Friday, July 25, 2008

A New Beginning...

I have not blogged as much as my summer progressed as I would have liked to. One of the big reasons is that I have opportunities to actually really connect with many of you face to face in my being back in the midwest. So I think that I have generally been given more of a chance to articulate things in person than over the internet. I find that in some regards even though I really enjoy writing I almost prefer the face to face or phone conversations. However it was easier to keep everyone updated via this blog on the internet in being a full time student in another part of the country. With all that in mind, I felt compelled to write a little bit on some of the major things that have happened to me this summer since I have written last.

My priorities in the Twin Cities for the summer have been connecting with friends and family and enjoying the culture of the Twin Cities. In terms of fun things around the Cities, since I posted last, I have been to: the Walker Art Center, to the Minneapolis Institute of Art, been to a few churches in the area with friends, a performance by a troupe called the Rock Star Storytellers, Good Earth Village (the camp I worked at in college) and have caught up with friends over cups of coffee and meals.

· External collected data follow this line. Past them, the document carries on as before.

(** A pattern that compiles and whose matches all hold the character [c]. *)
Definition pattern_needs (pattern : str) (c : N) : bool :=
  match re_parse pattern with
  | Some rx => no_backref (rx_re rx) && negb (f_icase (rx_flags rx)) && needs c (rx_re rx)
  | None => false
  end.

Lemma pattern_needs_rx pattern c :
  pattern_needs pattern c = true ->
  exists rx, re_parse pattern = Some rx /\ no_backref (rx_re rx) = true /\
             f_icase (rx_flags rx) = false /\ needs c (rx_re rx) = true.
Proof.
  unfold pattern_needs. destruct (re_parse pattern) as [rx|]; [|done]. intros H. bool_facts. eauto.
Qed.

Lemma Match_needs pattern c s : pattern_needs pattern c = true -> c ∉ s -> Match pattern s = None.
Proof.
  intros (rx & Hp & Hb & Hf & Hn)%pattern_needs_rx Hc. unfold Match. rewrite Hp. by apply (match_here_needs c).
Qed.

Lemma Search_needs pattern c s : pattern_needs pattern c = true -> c ∉ s -> Search pattern s = None.
Proof.
  intros (rx & Hp & Hb & Hf & Hn)%pattern_needs_rx Hc. unfold Search. rewrite Hp. by apply (search_from_needs c).
Qed.

Lemma ReplaceAll_needs pattern c rep s :
  pattern_needs pattern c = true -> c ∉ s -> ReplaceAll pattern rep s = s.
Proof.
  intros (rx & Hp & Hb & Hf & Hn)%pattern_needs_rx Hc. unfold ReplaceAll. rewrite Hp. by apply (rx_sub_needs c).
Qed.

Lemma ReplaceAll_erase pattern s c : c ∈ ReplaceAll pattern [] s -> c ∈ s.
Proof. unfold ReplaceAll. destruct (re_parse pattern); [by apply stitch_erase | done]. Qed.

(** Groups are parts of the text. *)
Lemma group_elem m n c : c ∈ group_str m n -> c ∈ m_text m.
Proof.
  unfold group_str, group. destruct (m_group_span m n) as [[a b]|]; simpl; [|by intros ?%not_elem_of_nil].
  intros H. by eapply subseteq_drop, subseteq_take.
Qed.

Lemma Match_text pattern s m : Match pattern s = Some m -> m_text m = s.
Proof.
  unfold Match, rx_match, match_here. destruct (re_parse pattern) as [rx|]; [|done].
  destruct (mtch _ _ _ _); [|done]. by intros [= <-].
Qed.

(** *** Taking a match apart

    [sem_parts] splits a match of a sequence of patterns into its parts; each part then consumes a text
    ([sem_part]), and a group around a part is that text ([group_part]). *)

Fixpoint group_free (r : re) : bool :=
  match r with
  | RGroup _ _ => false
  | RSeq a b | RAlt a b => group_free a && group_free b
  | RRep _ _ _ a | RLook _ a => group_free a
  | _ => true
  end.

Lemma sem_group_free fl r st st' : group_free r = true -> sem fl r st st' -> caps st' = caps st.
Proof.
  revert st st'. induction r; simpl; intros st st' Hg H; bool_facts; try (by subst);
    try (by apply step1_caps in H); try (by destruct H as [_ ->]).
  - destruct H as (mid & H2 & H3). apply IHr1 in H2; [|done]. apply IHr2 in H3; [|done]. congruence.
  - destruct H as [H|H]; eauto.
  - destruct H as (k & _ & Hi). induction Hi as [|k s1 s2 s3 HR Hi IH]; [done|]. rewrite IH. by apply IHr.
  - destruct H as (sp & _ & _ & ->). apply advance_caps.
  - destruct positive; [|by destruct H as [_ ->]]. destruct H as (mid & H & ->). simpl. by apply IHr.
Qed.

Lemma sem_part fl r st st' :
  group_free r = true -> sem fl r st st' ->
  exists w rest, st' = MState (rev w ++ before st) rest (caps st) /\ after st = w ++ rest /\ spells fl r w.
Proof.
  intros Hg H. destruct (sem_spells_at _ _ _ _ H) as (w & Hw & Hl & _). exists w, (after st').
  split; [|split; [done | by exists st, st']].
  apply sem_group_free in H as Hc; [|done]. apply sem_moves in H as [Ht _].
  rewrite Hw, app_assoc in Ht. apply app_inv_tail in Ht.
  destruct st' as [b' a' c']. simpl in *. subst c'. f_equal.
  apply (f_equal (@rev N)) in Ht. by rewrite rev_app_distr, !rev_involutive in Ht.
Qed.

(** The text of a group whose span runs over [w]. *)
Lemma group_part s sp cs n b w :
  get_cap (S n) cs = Some (length b, length (rev w ++ b)) -> (exists r, s = rev b ++ w ++ r) ->
  group_str (MatchObj s sp cs) (S n) = w.
Proof.
  intros Hc [r ->]. unfold group_str, group, m_group_span. simpl m_caps. rewrite Hc. cbn [m_text].
  rewrite length_app, length_rev, drop_app_length' by (by rewrite length_rev).
  cbn [default]. unfold id. by rewrite Nat.add_sub, take_app_length.
Qed.

Lemma drop_S_tail {A} (s : list A) p : drop (S p) s = tail (drop p s).
Proof. revert p. induction s as [|x s IH]; intros p; [by destruct p|]. destruct p; [by destruct s | apply (IH p)]. Qed.

(** *** Replacing single characters *)

Section OneClass.
Context (rx : regex) (f : N -> bool).
Context (Hrx : exists r, rx_re rx = RSeq r REmpty /\ one_char (rx_flags rx) r = Some f).

Lemma one_class_here adv s p :
  match_here rx adv s p =
  match drop p s with
  | c :: _ => if f c then Some (MatchObj s (p, S p) []) else None
  | [] => None
  end.
Proof.
  destruct Hrx as (r & Hr & Hf). unfold match_here, state_at. rewrite Hr. cbn [mtch].
  assert (Hm : forall k st, mtch (rx_flags rx) r k st = match step1 f st with Some st' => k st' | None => None end).
  { intros k st. destruct r; simpl in Hf; try done; by injection Hf as <-. }
  rewrite Hm. unfold step1. cbn [after before caps]. destruct (drop p s) as [|c v] eqn:E; [done|].
  destruct (f c); [|done].
  assert (Hl : length (rev (take p s)) = p).
  { apply (f_equal length) in E. rewrite length_drop in E. simpl in E. rewrite length_rev, length_take. lia. }
  unfold pos at 1. cbn [before length]. rewrite Hl, (proj2 (Nat.eqb_neq (S p) p)), andb_false_r by lia.
  unfold pos. cbn [before length caps]. by rewrite Hl.
Qed.

Lemma one_class_search n adv s p u c v :
  length u <= n -> drop p s = u ++ c :: v -> f c = true -> forallb (fun d => negb (f d)) u = true ->
  search_from n rx adv s p = Some (MatchObj s ((p + length u)%nat, S (p + length u)) []).
Proof.
  revert n adv p. induction u as [|d u IH]; intros n adv p Hn E Hc Hu.
  - simpl. replace (p + 0) with p by lia.
    destruct n; simpl; rewrite one_class_here, E; simpl; by rewrite Hc.
  - simpl in Hu. apply andb_true_iff in Hu as [Hd%negb_true_iff Hu]. destruct n as [|n]; [simpl in Hn; lia|]. cbn [search_from].
    rewrite one_class_here, E. simpl. rewrite Hd. simpl. rewrite IH; [|simpl in Hn; lia|by rewrite drop_S_tail, E|done|done].
    replace (S p + length u) with (p + S (length u)) by lia. done.
Qed.

Lemma one_class_none n adv s p :
  forallb (fun d => negb (f d)) (drop p s) = true -> search_from n rx adv s p = None.
Proof.
  revert adv p. induction n as [|n IH]; intros adv p H; simpl; rewrite one_class_here.
  - destruct (drop p s) as [|c v]; [done|]. simpl in H. apply andb_true_iff in H as [->%negb_true_iff _]. done.
  - destruct (drop p s) as [|c v] eqn:E; simpl in H.
    + simpl. apply IH. rewrite drop_S_tail, E. done.
    + apply andb_true_iff in H as [->%negb_true_iff Hv]. simpl. apply IH. by rewrite drop_S_tail, E.
Qed.
Lemma one_class_stitch rep t fuel adv s p :
  (forall m, rep m = t) -> (length s < fuel + p)%nat -> (p <= length s)%nat ->
  stitch rep (all_matches fuel rx adv s p) s p = concat (map (fun c => if f c then t else [c]) (drop p s)).
Proof.
  intros Hrep. revert adv p. induction fuel as [|fuel IH]; intros adv p Hl Hp; [lia|]. cbn [all_matches].
  destruct (span_ex (fun d => negb (f d)) (drop p s)) as (u & r & E & Hu & Hr).
  assert (Hid : concat (map (fun c => if f c then t else [c]) u) = u).
  { clear -Hu. induction u as [|c u IHu]; simpl in *; [done|]. apply andb_true_iff in Hu as [->%negb_true_iff Hu]. simpl. by rewrite IHu. }
  pose proof (f_equal length E) as Hlen. rewrite length_drop, length_app in Hlen.
  destruct r as [|c v].
  - rewrite one_class_none by (rewrite E, app_nil_r; done). cbn [stitch]. by rewrite E, app_nil_r, Hid.
  - apply negb_false_iff in Hr. simpl in Hlen.
    rewrite (one_class_search _ adv s p u c v) by (done || lia). cbn [m_span stitch].
    rewrite Hrep, IH by lia. rewrite E, map_app, concat_app, Hid. cbn [map concat]. rewrite Hr.
    replace (p + length u - p) with (length u) by lia. rewrite take_app_length. do 3 f_equal.
    replace (S (p + length u)) with (p + S (length u)) by lia. rewrite <- drop_drop, E.
    by rewrite drop_app_ge, Nat.sub_succ_l, Nat.sub_diag by lia.
Qed.
Lemma emit_counts filename linenum category confidence message :
  keeps counts_ok (emit filename linenum category confidence message).
Proof.
  unfold emit, AddJUnitFailure. keeps_walk; auto using keeps_lint, PrintError_counts, write_counts.
  by apply lint_update_counts.
Qed.

Lemma Error_counts filename linenum category confidence message :
  keeps counts_ok (Error filename linenum category confidence message).
Proof.
  unfold Error, _ShouldPrintError, IsErrorSuppressedByNolint, lint.
  keeps_walk; auto using IncrementErrorCount_counts, emit_counts.
Qed.

(** The statistics add up: after [ResetErrorCounts], any sequence of reported errors keeps the total number of
    errors equal to the sum of the per-category counters when categories are counted (by top level or in
    detail), and leaves the per-category table empty when only the total is. *)
Theorem error_counts_add_up (errors : list (str * lineno * str * Z * str)) w :
  let run := ResetErrorCounts;;
             for_each errors (fun '(f, l, c, k, m) => Error f l c k m) in
  let s := _cpplint_state (snd (run w)) in
  (if counts_categories s then category_sum (errors_by_category s) = error_count s
   else errors_by_category s = ∅) /\ 0 <= error_count s.
Proof.
  cbv zeta.
  assert (Hreset : counts_ok (snd (ResetErrorCounts w))).
  { unfold counts_ok. simpl. split; [|done]. by destruct (counts_categories _). }
  refine (keeps_for_each counts_ok errors _ _ _ Hreset).
  intros [[[[f l] c] k] m] _. apply Error_counts.
Qed.

(** ** Backup and restore *)

Definition backup_is (b : list str) (w : world) : Prop := _filters_backup (_cpplint_state w) = b.

Lemma AddFilters_backup b arg : keeps (backup_is b) (AddFilters arg).
Proof. intros w Hw. by rewrite AddFilters_eq. Qed.

(** Filters are restored: whatever a file's configuration adds to the filters between [BackupFilters] and
    [RestoreFilters] (also when the additions raise), the filters after the restore are those before the
    backup. *)
Theorem RestoreFilters_roundtrip (cfg_filters : list str) w :
  let during := for_each cfg_filters AddFilters in
  filters (_cpplint_state (snd ((BackupFilters;; catch during (fun _ => ret tt);; RestoreFilters) w)))
  = filters (_cpplint_state w).
Proof.
  cbv zeta. set (b := filters (_cpplint_state w)).
  assert (Hk : keeps (backup_is b) (catch (for_each cfg_filters AddFilters) (fun _ => ret tt))).
  { apply keeps_catch; [|by keeps_walk]. apply keeps_for_each. intros; apply AddFilters_backup. }
  specialize (Hk (snd (BackupFilters w)) eq_refl).
  unfold bind at 1. unfold BackupFilters at 1, upd_lint at 1, modify at 1. unfold bind.
  change (with_lint (fun s => set_backup (filters s) s) w) with (snd (BackupFilters w)).
  unfold catch in *. destruct (for_each cfg_filters AddFilters (snd (BackupFilters w))) as [[[]|e] w1]; exact Hk.
Qed.

(** ** File extensions *)

(** The known extensions are split in two: [GetAllExtensions] is the union of the header extensions and of
    the other extensions, which have nothing in common, and [_IsSourceExtension] and [IsHeaderExtension] are never
    both true; asking changes nothing. *)
Theorem extensions_partition w ext :
  exists hs srcs,
    GetHeaderExtensions w = (Ok hs, w) /\ GetNonHeaderExtensions w = (Ok srcs, w) /\
    GetAllExtensions w = (Ok (hs ∪ srcs), w) /\ hs ## srcs /\
    IsHeaderExtension ext w = (Ok (bool_decide (ext ∈ hs)), w) /\
    _IsSourceExtension ext w = (Ok (bool_decide (ext ∈ srcs)), w).
Proof.
  eexists _, _. split; [reflexivity|]. split; [reflexivity|]. split.
  - unfold GetAllExtensions, bind. simpl. set (hs := if negb _ then _ else _). set (al := if negb _ then _ else _).
    assert (hs ∪ al = hs ∪ (hs ∪ al) ∖ hs) as <-; [|done]. apply set_eq. intros x.
    destruct (decide (x ∈ hs)); set_solver.
  - split; [set_solver | by split].
Qed.

(** ** Reporting *)

(** Everything reported so far: lines on standard error and entries kept for the JUnit report. *)
Definition reports (w : world) : nat :=
  (length (stderr w) + length (_junit_errors (_cpplint_state w)) + length (_junit_failures (_cpplint_state w)))%nat.

Lemma emit_reports filename linenum category confidence message w :
  exists w', emit filename linenum category confidence message w = (Ok tt, w') /\
    reports w' = S (reports w) /\ error_count (_cpplint_state w') = error_count (_cpplint_state w) /\
    filters (_cpplint_state w') = filters (_cpplint_state w) /\
    _filters_backup (_cpplint_state w') = _filters_backup (_cpplint_state w).
Proof.
  unfold emit, PrintError, AddJUnitFailure, lint, upd_lint, bind, gets, modify. simpl.
  repeat split_if; eexists; (split; [reflexivity|]); unfold reports; simpl; repeat split; len_lia.
Qed.

Lemma Error_outcome w filename linenum category confidence message
    (Hf : filters_wf (_cpplint_state w)) :
  exists w', Error filename linenum category confidence message w = (Ok tt, w') /\
    filters_wf (_cpplint_state w') /\
    if printed w category confidence linenum
    then error_count (_cpplint_state w') = error_count (_cpplint_state w) + 1 /\ reports w' = S (reports w)
    else w' = w.
Proof.
  unfold Error, bind. rewrite ShouldPrintError_eq by done.
  destruct (printed w category confidence linenum); [|by exists w].
  unfold when, IncrementErrorCount, upd_lint, modify.
  match goal with |- context [with_lint ?f w] => set (w1 := with_lint f w) end.
  destruct (emit_reports filename linenum category confidence message w1) as (w2 & -> & Hr & Hc & Hfl & Hb).
  exists w2. split; [done|]. unfold filters_wf. rewrite Hfl, Hb, Hc, Hr. done.
Qed.

(** Reporting: with well-formed filters [Error] never raises; a message that is to be printed adds one to the
    error count and exactly one report (a line of output or a JUnit entry) in every output format, and any other
    message leaves the state untouched. *)
Theorem Error_spec w filename linenum category confidence message
    (Hf : filters_wf (_cpplint_state w)) :
  exists w', Error filename linenum category confidence message w = (Ok tt, w') /\
    filters_wf (_cpplint_state w') /\
    if printed w category confidence linenum
    then error_count (_cpplint_state w') = error_count (_cpplint_state w) + 1 /\ reports w' = S (reports w)
    else w' = w.
Proof. by apply Error_outcome. Qed.

(** ** Calls that reach the filters *)

Inductive lint_call : Type :=
| CallSetFilters (arg : str)
| CallAddFilters (arg : str)
| CallBackup
| CallRestore
| CallError (filename : str) (linenum : lineno) (category : str) (confidence : Z) (message : str)
| CallVerbose (level : Z)
| CallReset.

Definition run_call (c : lint_call) : P unit :=
  match c with
  | CallSetFilters arg => SetFilters arg
  | CallAddFilters arg => AddFilters arg
  | CallBackup => BackupFilters
  | CallRestore => RestoreFilters
  | CallError f l c k m => Error f l c k m
  | CallVerbose v => SetVerboseLevel v;; ret tt
  | CallReset => ResetErrorCounts
  end.

(** One call that ended normally. *)
Inductive lint_step : world -> world -> Prop :=
| lint_step_call c w w' : run_call c w = (Ok tt, w') -> lint_step w w'.

Lemma AddFilters_wf arg w w' :
  filters_wf (_cpplint_state w) -> AddFilters arg w = (Ok tt, w') -> filters_wf (_cpplint_state w').
Proof.
  intros [Hf Hb]. rewrite AddFilters_eq. destruct (List.find _ _) eqn:E; [done|].
  apply find_bad_none in E. intros [= <-]. by split.
Qed.

Lemma lint_step_wf w w' : lint_step w w' -> filters_wf (_cpplint_state w) -> filters_wf (_cpplint_state w').
Proof.
  intros [c w0 w1 H] Hw. destruct c; simpl in H.
  - unfold SetFilters, bind in H. simpl in H. eapply AddFilters_wf; [|exact H].
    destruct Hw. split; [repeat constructor | done].
  - by eapply AddFilters_wf.
  - injection H as <-. destruct Hw. by split.
  - injection H as <-. destruct Hw. by split.
  - destruct (Error_outcome w0 filename linenum category confidence message Hw) as (w2 & H2 & Hwf & _). congruence.
  - injection H as <-. done.
  - injection H as <-. done.
Qed.

Lemma lint_steps_wf w w' : rtc lint_step w w' -> filters_wf (_cpplint_state w) -> filters_wf (_cpplint_state w').
Proof. induction 1; eauto using lint_step_wf. Qed.

(** C18. The assertion in [_ShouldPrintError] is unreachable: in every state reached from the initial one by calls that
    set, add, back up, restore filters, report errors, change the verbosity or reset the counters, and that
    ended normally, reporting any error ends normally too. *)
Theorem Error_never_asserts w filename linenum category confidence message
    (Hr : rtc lint_step world_init w) :
  exists w', Error filename linenum category confidence message w = (Ok tt, w').
Proof.
  assert (Hf : filters_wf (_cpplint_state w)).
  { eapply lint_steps_wf; [done|]. split; repeat constructor. }
  destruct (Error_outcome w filename linenum category confidence message Hf) as (w' & H & _). eauto.
Qed.

(** ** NOLINT comments *)

(** The comment found on a line: whether it speaks of the next line, and its argument with its parentheses. *)
Definition nolint_directive (raw_line : str) : option (bool * option str) :=
  match Search _RE_NOLINT raw_line with
  | Some m => Some (nonempty (group_str m 1), group m 2)
  | None => None
  end.

(** The categories an argument stands for: all of them, or one known category. *)
Definition nolint_covers (arg : option str) (category : str) : bool :=
  match arg with
  | None => true
  | Some a => str_eqb a "(*)" || str_eqb a ("(" ++ category ++ ")") && mem_str category _ERROR_CATEGORIES
  end.

Definition nolint_known (arg : option str) : bool :=
  match arg with
  | None => true
  | Some a => str_eqb a "(*)" || existsb (fun c => str_eqb a ("(" ++ c ++ ")"))
                                   (_ERROR_CATEGORIES ++ _LEGACY_ERROR_CATEGORIES)
  end.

In the midst of all of this more fun activity, I have actually been dealing with a BIG life change:
my dad did his last Sunday at People of Hope and my parents put their house up for sale. In one way, I feel like I said my goodbye to Rochester and People of Hope when I made the decision to move out to Berkeley. I feel like I have stayed in touch with the people that I wanted to be in touch with thanks to the internet and cell phones. And maybe then I think I could be a lot better than I really am (although I think this blog helps quite a bit). I feel like I have drifted apart from other people, not due to a lack of caring or interest as much as geographical distance and differences can make people fluctuate in and out of a person's life. I am living in the Twin Cities for the summer so in many regards I do not even view my parents house as home. And maybe it stopped being an actual home to me a long time ago, but rather a place for me to live for brief stints of time and to store my stuff. (Hence is the life of trying to establish myself).

Yet despite all of that, I really feel like I have been overcome by grief in many regards. This is the place that my family coming from all corners of the country seemed to have as a common ground in our geographical distance. This is the place where we shared a lot of good memories and struggles together as we were growing up. This is the place that I knew would always be there for me no matter what I did with my life. I realize that in many regards I am reflecting more on the nature of my family than on what this place really is. The reality is that the shape of my family has changed quite a bit over these years. We all still love each other deeply and enjoy being together. However I think that the fact that we are selling this house really seems to bring out the point for me in which we are all geographically living in quite different places. Its a changing face for my family which brings out a certain level of lonliness and uncertainty.

Also, I think I am hungry for a sense of home. I realize that in my adult life I have often just lived where there has been just one bedroom for me to have all of my personal belongings in. I think that this is sufficient in knowing that where I am living is very temporary on one hand. On the other hand it is hard to feel properly organized as an adult only having one room for your stuff instead of a house or apartment. The apartment I am living in this summer has felt the most like a real world situation that I probably have ever really had in my adult life. Its suffiecnet for the temporary stints that student life brings. I enjoy the intellectual life of being a student but am getting tired of temporary living spaces. My parents house was the most permanant space that I had really. So I think that their selling their house brings out the realities of my feeling like some kind of nomad at this point in my life.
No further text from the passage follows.